In his tenth bout Cruz pulled the upset against slick boxer Jeremy Bryan with a sixth round knockout. The win established Cruz as a budding prospect.
When I last caught up with Cruz he was preparing for his toughest test to date against veteran tough guy Doel Carrasquillo. Fighting for the first time in his hometown of Bethlehem, Cruz continued to impress as he stopped the normally iron chinned Carrasquillo in the sixth round in front of a raucous home crowd.
Cruz and his team believed they could make a statement by stopping Adjaho who has only been knocked out once while going the distance with Miguel Acosta, Shawn Porter, and Joel Julio. Fortunately for Cruz, if he lost any motivation with the disappointment in his opponent, it can be regained with the knowledge that this will be his first nationally televised fight. His eight round fight is the co-headliner on Golden Boy’s Telefutura Boxing series (Gabriel Rosado takes on Kennan Collins in the 10 round main event).
As a boxer increases the level of opposition, his skills must improve to be successful. Cruz has done this under the teachings of trainer Lemuel “Indio” Rodriguez by adding more finesse, head movement, and defense to his naturally powerful head and body assault. This time around his team has taken it a step further adding strength and conditioning coach Esli Gonzalez to the mix.
I caught up with Cruz, trainer Rodriguez, assistant Anthony “Mostro” Colon, and Gonzalez at Fighters Quarters Gym in Allentown PA where Cruz holds training camp. The gym is owned by Gonzalez who has brought his extensive background in multiple forms of martial arts and fitness to the team.
Beginning with his boxing work on the mitts and body protector, Cruz showed his power and improved boxing skills. It was then time to go to work on conditioning as he was put through an intensive training regimen. Amongst many exercises Gonzalez included high tech toys the burn machine (best described as a weight that is spun in the punching motion of a speed bag) and a breathing mask to improve oxygen delivery to compliment classic boxing training of jumping rope and hitting a truck tire with a sledgehammer.

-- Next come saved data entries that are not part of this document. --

(** C10, as the code has it.  Every marker [S<n>] of a message text, where
    ever it stands, is rendered as a button labelled S<n>, whatever the
    citations of the message and of the side panel are: what stands in
    front of it is rendered as if alone, then the button, then what
    follows.  The citations are consulted only when the button is clicked,
    and they are those of the panel: the first source of the panel that
    carries the id is selected; an id that no source of the panel carries
    selects no source; nothing but the selection changes, and a source that
    gets selected is one of the panel and has that id. *)
Theorem every_marker_is_a_button (message : Chat.ChatMessage) pre ds r :
  all_digits ds = true → ds ≠ EmptyString →
  Chat.m_text message = pre +:+ marker ds +:+ r →
  Message message =
    SimpleMarkdown pre ++ button ("S" +:+ ds) :: SimpleMarkdown r ∧
  (∀ page before s after,
     Chat.sources page = before ++ s :: after →
     Chat.s_id s = "S" +:+ ds →
     (∀ s', s' ∈ before → Chat.s_id s' ≠ "S" +:+ ds) →
     click (button ("S" +:+ ds)) page = Chat.setActiveSource (Some s) page) ∧
  (∀ page, (∀ s, s ∈ Chat.sources page → Chat.s_id s ≠ "S" +:+ ds) →
           click (button ("S" +:+ ds)) page = Chat.setActiveSource None page) ∧
  (∀ page s, Chat.activeSource (click (button ("S" +:+ ds)) page) = Some s →
             s ∈ Chat.sources page ∧ Chat.s_id s = "S" +:+ ds).
Proof.
  intros Hd Hne Ht. split; [|split; [|split]].
  - unfold Message, SimpleMarkdown, split. rewrite Ht.
    rewrite split_from_marker by (assumption || lia).
    rewrite fmap_app, fmap_cons, match_marker_marker by assumption.
    reflexivity.
  - intros page before s after Hsrc Hs Hb. unfold click, Chat.onSourceClick.
    rewrite Hsrc, find_id_first by assumption. reflexivity.
  - intros page H. unfold click, Chat.onSourceClick.
    rewrite find_id_none by assumption. reflexivity.
  - intros page s H. unfold click, Chat.onSourceClick in H. simpl in H.
    apply find_id_some in H. exact H.
Qed.
(** C9, amended. Every entry, from its construction through every setter
    (handed no nil error) up to and including [Flush], carries exactly one
    "time" field.  Its value is the time stamped at the entry's
    construction unless a setter was given the key "time", in which case
    it is what the latest such setter gave; [Flush] hands over the entry
    with that field, whatever the clock reads by then. *)
Theorem entry_keeps_one_time_field
    (l : lLog) (w : World) (lvl : logrus.Level) (mk : lLog → Go loc)
    (cs : list AddCall) (msg : string) (later : Z) :
  (lvl, mk) ∈ constructors →
  Forall non_nil cs →
  ∃ p w' e',
    (p ← mk l; chain p cs) w = (Returned p, w') ∧
    heap w' !! p = Some e' ∧
    level e' = lvl ∧
    count_key "time" (logrus.Data (entry e')) = 1%nat ∧
    logrus.Data (entry e') !! "time" =
      Some (default (logrus.VTime (clock w)) (latest cs "time")) ∧
    (latest cs "time" = None →
     logrus.Data (entry e') !! "time" = Some (logrus.VTime (clock w))) ∧
    ∃ evs, calls (snd (lEntry_Flush p msg (with_clock later w'))) =
             calls w ++ EvLogln (entry e') lvl msg :: evs.
Proof.
  intros Hmk Hcs. unfold mbind, Go_bind. rewrite (constructor_ok _ _ l w Hmk).
  set (p := fresh (dom (heap w))).
  set (e0 := {| level := lvl;
                entry := logrus.WithField (writer l) "time" (logrus.VTime (clock w)) |}).
  destruct (chain_ok cs p e0 (with_heap (<[p := e0]> (heap w)) w)) as (d & Hrun & Hd);
    [simpl; apply lookup_insert_eq | exact Hcs |].
  set (e' := {| level := level e0;
                entry := {| logrus.Owner := logrus.Owner (entry e0);
                            logrus.Data := d |} |}) in *.
  assert (d !! "time" = Some (default (logrus.VTime (clock w)) (latest cs "time"))) as Htime.
  { rewrite Hd. destruct (latest cs "time"); [done|].
    simpl. by rewrite <-insert_union_singleton_l, lookup_insert_eq. }
  exists p, (with_heap (<[p := e']> (heap w)) w), e'.
  split. { rewrite Hrun. simpl. unfold with_heap; simpl. by rewrite insert_insert_eq. }
  split; [simpl; apply lookup_insert_eq|]. split; [reflexivity|].
  split. { rewrite count_key_lookup. simpl. by rewrite Htime. }
  split; [exact Htime|].
  split. { intros Hnone. simpl. by rewrite Htime, Hnone. }
  destruct (Flush_calls p e' msg (with_clock later (with_heap (<[p := e']> (heap w)) w)))
    as [evs Hevs]; [simpl; apply lookup_insert_eq|].
  exists evs. exact Hevs.
Qed.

Gonzalez commented that he rarely works with individuals one on one but Ronald’s ability to fight through fatigue and pain impressed him. Gonzalez has taken to increasing the functional strength and stamina of a fighter already well known for his high endurance in training as well as his never ending motor inside the ring.
Following the extensive boxing and training session, I had the opportunity to talk with Cruz about the upcoming bout, change of opponent, his new training additions, and his future in boxing.
Gary Purfield: Your opponent dropped out yesterday and you have a new opponent, does that affect you mentally?
Ronald Cruz: Not really, I’m not going to lose focus or anything. I have to change game plans but it’s not going to affect me in my training.
GP: Adjaho was a big step up in competition. Doel was your toughest opponent but Adjaho was going to be the most skilled. Were you looking forward to that challenge?
RC: Definitely yeah; I have to admit it would have been a step up in competition but I was definitely ready to give it my all and ready to get him out of there.
GP: Do you worry about a letdown with the change of opponent and not being as excited?
RC: No, it is my first time being on national TV. No difference, I am hyped up and ready to go.
GP: Did fighting at home give you experience with the adrenaline rush that will be present fighting on TV?
RC: It’s different how everyone handles the pressure. I try to always focus before I get in there. I am pretty much ready mentally for this.
GP: In Bethlehem last time out you stayed focused, followed the game plan, and stopped your opponent by banging the body. Are you looking to do the same thing this time?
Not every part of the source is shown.